Puerarin, a major active isoflavone extracted from the Traditional Chinese Medicine Radix Puerariae, has been studied for its comprehensive biological effects. However, to date, its effect on bone formation and the underlying mechanism of action have not been well investigated. The present study investigated the effect of puerarin on cell proliferation and osteoblastic maturation in cultured human bone marrow stromal cells (hBMSC) in vitro.

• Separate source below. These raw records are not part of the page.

(* ===== verification/SpaceInv.v ===== *)
(** * The invariant of the address spaces

    All spaces live on one machine.  The invariant ties the page tables of
    every space to its regions (permissions, shared pages, exclusive private
    pages), the reference counts to the tables, and the swap slots to the
    swapped entries.  [evolves] is what a method of one space guarantees to
    every other space. *)

From S2P Require Import Prelude Errno UAccess Vma Frame Paging PagingProofs Cgroup Swap AddrSpace PhysInv PteBits.

(** The part of the state the code does not store: free and used frames, the
    owner of each table, the entries of all spaces, the slots in use, and
    references the code has lost track of. *)
Record Ghost := mkGhost {
  gF : gset Z;
  gU : gset Z;
  gown : gmap Z (Z * nat * Z);
  gmaps : gmap (Z * Z) Z;
  gX : gset Z;
  glost : Z → Z;
}.

(** The references of shared objects to [f]. *)
Definition obj_refs (m : gmap (Z * Z) Z) (f : Z) : Z := tally Some m f.

Definition private {F : Type} (src : Source F) : bool := match src with SharedAt _ _ => false | _ => true end.

(** What an entry of a page with protection [p] and source [src] must be:
    [pages] are the pages of the shared objects, [cnt] the reference counts. *)
Definition pte_ok {F : Type} (pages : gmap (Z * Z) Z) (cnt : Z → Z) (p : Z) (src : Source F) (e : Z) : Prop :=
  match pfn e with
  | Some f =>
      perms e p ∧
      match src with
      | SharedAt o off => has e COW = false ∧ pages !! (o, off) = Some f
      | _ => (∀ ko, pages !! ko ≠ Some f) ∧ (can_write p = true → has e COW = false → cnt f = 1)
      end
  | None => is_Some (swapped e) ∧ private src = true
  end.

(** Spaces that differ only in their accounting. *)
Record same_space {F : Type} (s s' : AddressSpace F) : Prop := {
  ss_pml4 : pml4 s' = pml4 s;
  ss_regions : regions s' = regions s;
  ss_brk : brk s' = brk s;
  ss_base : brk_base s' = brk_base s;
  ss_top : mmap_top s' = mmap_top s;
  ss_container : container s' = container s;
}.

Lemma same_space_refl {F : Type} (s : AddressSpace F) : same_space s s.
Proof. by split. Qed.

Lemma same_space_trans {F : Type} (s1 s2 s3 : AddressSpace F) : same_space s1 s2 → same_space s2 s3 → same_space s1 s3.
Proof. intros [? ? ? ? ? ?] [? ? ? ? ? ?]. split; congruence. Qed.

#[export] Hint Resolve same_space_refl : fastros.

Section SpaceInv.
Context {A D F : Type} `{FrameAllocatorLaws A} `{BlockDeviceLaws D} `{MappedFile F}.
Context (K : gset Z).
Implicit Types (σ : St A D F) (G : Ghost) (sp : AddressSpace F) (h : Z → Z) (others : list (AddressSpace F)).

Record machine h G σ : Prop := {
  mc_phys : phys_inv K (gF G) (gU G) (gown G) (gmaps G) (λ f, obj_refs (pages σ) f + glost G f + h f) (phys σ);
  mc_held f : 0 ≤ h f;
  mc_lost f : 0 ≤ glost G f;
  mc_live k f : pages σ !! k = Some f → k.1 ∈ live σ;
  mc_inj ko ko' f : pages σ !! ko = Some f → pages σ !! ko' = Some f → ko = ko';
  mc_swap : match swap σ with Some sw => swap_rep (gX G) sw ∧ slots sw ≤ 2 ^ 52 | None => gX G = ∅ end;
  mc_slots k s : swapped (get_pte (gmaps G) k) = Some s → s ∈ gX G;
  mc_distinct k k' s : swapped (get_pte (gmaps G) k) = Some s → swapped (get_pte (gmaps G) k') = Some s → k = k';
}.

Record space_ok G σ sp : Prop := {
  so_root : root_ok (gown G) (pml4 sp);
  so_regions : regions_wf (regions sp);
  so_live r o : r ∈ regions sp → shared r = Some o → o ∈ live σ;
  so_pte va e : gmaps G !! (pml4 sp, va) = Some e →
    ∃ p g src, view (regions sp) va = Some (p, g, src) ∧ pte_ok (pages σ) (count (phys σ)) p src e;
}.

(** [others] are the other spaces of the machine, [h] counts references held
    in the middle of an operation. *)
Record inv h others G σ : Prop := {
  iv_machine : machine h G σ;
  iv_space : space_ok G σ (space σ);
  iv_others : Forall (space_ok G σ) others;
  iv_roots : Forall (λ sp, pml4 sp ≠ pml4 (space σ)) others;
}.

Definition none : Z → Z := λ _, 0.

(** ** Contents of pages *)

(** The bytes of a frame. *)
Definition frame_bytes (p : Phys A) (f : Z) : option (list Z) := match mem p !! f with Some (Page bs) => Some bs | _ => None end.

(** The bytes of a page of a shared object; zero when it was never touched. *)
Definition obj_bytes σ (ko : Z * Z) : option (list Z) :=
  match pages σ !! ko with Some f => frame_bytes (phys σ) f | None => Some zero_page end.

(** The bytes of a page: in its frame, in its swap slot, or [None] when it was
    never touched. *)
Definition data G σ (k : Z * Z) : option (option (list Z)) :=
  let e := get_pte (gmaps G) k in
  match pfn e, swapped e with
  | Some f, _ => Some (frame_bytes (phys σ) f)
  | None, Some s => Some (swap σ ≫= read_slot s)
  | None, None => None
  end.

(** A place with contents: a page of a space, or a page of a shared object. *)
Inductive Place :=
  | Mapped (k : Z * Z)
  | Shared (ko : Z * Z).
(** Replacing the frame of a page by a held copy. *)
Lemma wp_st_copy h others G σ va ptr f old v p g src Q :
  inv K (tok f h) others G σ → (∀ x, 0 ≤ h x) → page_of (gown G) (pml4 (space σ)) va → leaf_ptr (gown G) (pml4 (space σ)) va ptr →
  pfn (get_pte (gmaps G) (pml4 (space σ), va)) = Some old → pfn v = Some f → count (phys σ) f = 1 →
  mem (phys σ) !! f = mem (phys σ) !! old →
  view (regions (space σ)) va = Some (p, g, src) → private src = true → perms v p →
  (∀ G' p', inv K (tok old h) others G' (with_phys p' σ) → calm (only (pml4 (space σ), va)) G σ G' (with_phys p' σ) →
     data G' (with_phys p' σ) (pml4 (space σ), va) = data G σ (pml4 (space σ), va) → gmaps G' = set_pte (pml4 (space σ), va) v (gmaps G) → gown G' = gown G → Q tt (with_phys p' σ)) →
  wp (on_phys (write_entry ptr v)) Q σ.
Proof using Type.
  intros Hi Hh Hpg Hptr Hold Hv Hc Hcopy Hvw Hpr Hperm HQ. pose proof (inv_phys _ _ _ _ _ Hi) as Hp. pose proof (iv_machine _ _ _ _ _ Hi) as Hm.
  assert (∀ x, 0 ≤ obj_refs (pages σ) x + glost G x + tok old h x) as Hext.
  { intros x. destruct (count_split _ _ _ _ x Hm) as (? & ? & ? & ? & ?). pose proof (tok_nonneg old h Hh x). lia. }
  set (k0 := (pml4 (space σ), va)) in *.
  assert (f ∈ gU G ∧ f ∉ dom (gown G)) as [HfU Hfno] by (destruct (ph_used _ _ _ _ _ _ _ Hp f) as (? & ? & _); [lia|done]).
  apply wp_on_phys. eapply (wp_write_pte K _ _ _ _ _ (λ x, obj_refs (pages σ) x + glost G x + tok old h x)); [exact Hp|done|done|done| |].
  { intros x. pose proof (refs_set (gmaps G) k0 v x) as Hs. rewrite Hold, Hv in Hs. unfold tok, one_if in *. fold k0.
    repeat case_decide; simplify_eq; lia. }
  intros p' Hp' Hkept. pose proof Hkept as [Hrefs Hmem].
  assert (∀ x, count p' x = count (phys σ) x) as Ec by (intros; unfold count; by rewrite Hrefs).
  set (G' := on_entry (gF G) (gU G) (gown G) k0 v G).
  destruct (set_entry (tok f h) (tok old h) others (only k0) G σ G' (with_phys p' σ) va v) as [Hi' He]; try done.
  - apply (machine_entry (tok f h)); [done|by apply tok_nonneg|by eapply pfn_not_swapped|done].
  - intros k x _ _. by rewrite Ec.
  - right. exists p, g, src. split; [done|]. unfold pte_ok. rewrite Hv. split; [done|].
    destruct (held_alone _ _ _ _ _ Hm Hh Hc) as (_ & Hnp & _). destruct src; [by rewrite Ec|by rewrite Ec|done].
  - left. fold k0. rewrite Hold. eauto.
  - by right; right.
  - intros k Hne. apply data_same; [simpl; rewrite get_set_pte; rewrite decide_False; [done|]; by intros ->| |done]. intros x Hx. by eapply kept_mapped.
  - apply obj_same; [done|]. intros ko x Hk. by eapply kept_shared.
  - apply (HQ G'); try done; [by apply calm_frames|].
    rewrite (data_present G σ k0 old Hold). rewrite (data_present G' _ k0 f).
    + unfold frame_bytes. simpl. by rewrite (Hmem f HfU Hfno), Hcopy.
    + simpl. rewrite get_set_pte. by rewrite decide_True.
Qed.

(** ** Swap slots *)

Definition on_slots (X : gset Z) (G : Ghost) : Ghost := mkGhost (gF G) (gU G) (gown G) (gmaps G) X (glost G).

Puerarin (2.5-100 µM) increased hBMSC growth in a dose-dependent manner, as indicated by an MTT assay, and stimulated osteoblastic maturation as indicated by assessment of alkaline phosphatase (ALP) activity, as well as calcium deposition into the extracellular matrix detected by alizarin red S staining. Furthermore, polymerase chain reaction analysis showed that the expression of osteoblastic markers, including Runt-related transcription factor 2/core-binding factor alpha 1, osterix and osteocalcin, were increased in hBMSCs following incubation with puerarin. Further experiments indicated that puerarin increased the nitric oxide (NO) production and cyclic guanosine monophosphate (cGMP) content in hBMSCs. The effects of puerarin were mimicked by 17β-estrodiol (10(-8) M) and were abolished in the presence of estrogen receptor antagonist ICI182780 (10(-7) M). A NO synthase inhibitor, Nx-nitro-L-arginine methylester (6 x 10(-3) M), significantly attenuated puerarin-induced increases in NO production and cGMP content, in parallel with a reduction of cell proliferation and osteoblastic differentiation as well as the expression of osteoblastic markers. These results suggested that puerarin may prevent osteoporosis by exerting stimulatory effects on bone formation and the NO/cGMP pathway, which has an important role in puerarin-induced hBMSC proliferation and osteoblastic differentiation.